**PROBLEM REQUIREMENTS:**
Return the data below exactly, stopping after the line with "Vmx v (x_pm".

::::::::::

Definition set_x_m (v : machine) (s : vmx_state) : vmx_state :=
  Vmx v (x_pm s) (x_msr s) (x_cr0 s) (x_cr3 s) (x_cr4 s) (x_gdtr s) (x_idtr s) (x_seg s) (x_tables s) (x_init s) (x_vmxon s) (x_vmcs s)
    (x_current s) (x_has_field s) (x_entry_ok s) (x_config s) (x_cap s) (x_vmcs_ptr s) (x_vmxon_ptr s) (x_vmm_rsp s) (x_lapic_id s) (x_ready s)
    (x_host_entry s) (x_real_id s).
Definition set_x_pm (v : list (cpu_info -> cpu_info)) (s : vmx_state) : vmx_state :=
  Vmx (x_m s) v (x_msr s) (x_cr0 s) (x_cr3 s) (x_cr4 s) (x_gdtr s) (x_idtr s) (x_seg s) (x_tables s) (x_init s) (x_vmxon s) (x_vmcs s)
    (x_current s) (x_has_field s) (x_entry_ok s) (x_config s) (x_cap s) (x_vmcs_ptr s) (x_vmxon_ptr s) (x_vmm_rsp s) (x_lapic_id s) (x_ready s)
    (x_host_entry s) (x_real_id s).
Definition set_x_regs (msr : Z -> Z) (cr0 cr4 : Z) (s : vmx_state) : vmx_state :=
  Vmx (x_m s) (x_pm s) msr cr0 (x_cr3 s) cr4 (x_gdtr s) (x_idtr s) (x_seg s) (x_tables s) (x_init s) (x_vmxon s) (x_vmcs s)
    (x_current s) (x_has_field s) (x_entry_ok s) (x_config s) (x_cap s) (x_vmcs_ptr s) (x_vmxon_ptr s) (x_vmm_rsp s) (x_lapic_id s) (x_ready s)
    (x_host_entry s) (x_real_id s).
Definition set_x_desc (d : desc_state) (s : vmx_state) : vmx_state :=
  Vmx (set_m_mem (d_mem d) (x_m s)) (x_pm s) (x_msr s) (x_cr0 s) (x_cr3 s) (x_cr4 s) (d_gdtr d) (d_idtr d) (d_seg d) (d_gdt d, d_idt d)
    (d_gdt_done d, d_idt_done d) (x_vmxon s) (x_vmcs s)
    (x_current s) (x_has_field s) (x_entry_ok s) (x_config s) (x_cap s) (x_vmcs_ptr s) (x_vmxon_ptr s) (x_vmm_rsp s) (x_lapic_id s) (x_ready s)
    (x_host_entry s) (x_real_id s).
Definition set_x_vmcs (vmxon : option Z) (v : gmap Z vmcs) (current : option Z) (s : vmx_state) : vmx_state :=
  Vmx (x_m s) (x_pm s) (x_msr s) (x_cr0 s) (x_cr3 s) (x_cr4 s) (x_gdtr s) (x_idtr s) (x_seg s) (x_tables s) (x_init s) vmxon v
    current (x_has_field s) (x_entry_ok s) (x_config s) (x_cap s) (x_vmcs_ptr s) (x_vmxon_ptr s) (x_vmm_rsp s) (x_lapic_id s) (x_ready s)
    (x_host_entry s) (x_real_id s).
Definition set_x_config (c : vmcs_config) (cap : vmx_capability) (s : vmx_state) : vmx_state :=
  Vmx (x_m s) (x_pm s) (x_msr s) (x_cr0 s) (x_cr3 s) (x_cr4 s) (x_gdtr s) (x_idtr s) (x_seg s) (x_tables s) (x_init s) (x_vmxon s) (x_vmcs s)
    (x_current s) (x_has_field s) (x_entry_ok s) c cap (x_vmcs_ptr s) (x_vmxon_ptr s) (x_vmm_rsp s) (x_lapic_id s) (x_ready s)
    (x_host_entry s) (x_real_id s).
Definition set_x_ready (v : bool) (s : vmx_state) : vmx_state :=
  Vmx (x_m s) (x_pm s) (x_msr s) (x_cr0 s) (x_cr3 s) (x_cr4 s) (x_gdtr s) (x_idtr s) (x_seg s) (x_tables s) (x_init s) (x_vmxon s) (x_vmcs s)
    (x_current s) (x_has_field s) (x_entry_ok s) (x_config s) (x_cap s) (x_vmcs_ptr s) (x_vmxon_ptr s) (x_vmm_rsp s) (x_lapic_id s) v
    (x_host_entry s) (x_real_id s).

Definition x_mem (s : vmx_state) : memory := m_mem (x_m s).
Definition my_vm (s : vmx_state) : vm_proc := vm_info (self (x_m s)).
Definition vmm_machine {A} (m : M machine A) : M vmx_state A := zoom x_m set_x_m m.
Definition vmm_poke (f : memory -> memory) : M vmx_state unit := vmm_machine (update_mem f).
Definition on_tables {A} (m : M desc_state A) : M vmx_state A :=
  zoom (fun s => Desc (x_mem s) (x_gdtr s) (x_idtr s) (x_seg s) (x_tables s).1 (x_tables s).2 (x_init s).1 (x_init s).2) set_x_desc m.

::::::::::

**WRITTEN SOLUTION:**
Definition set_x_m (v : machine) (s : vmx_state) : vmx_state :=
  Vmx v (x_pm s) (x_msr s) (x_cr0 s) (x_cr3 s) (x_cr4 s) (x_gdtr s) (x_idtr s) (x_seg s) (x_tables s) (x_init s) (x_vmxon s) (x_vmcs s)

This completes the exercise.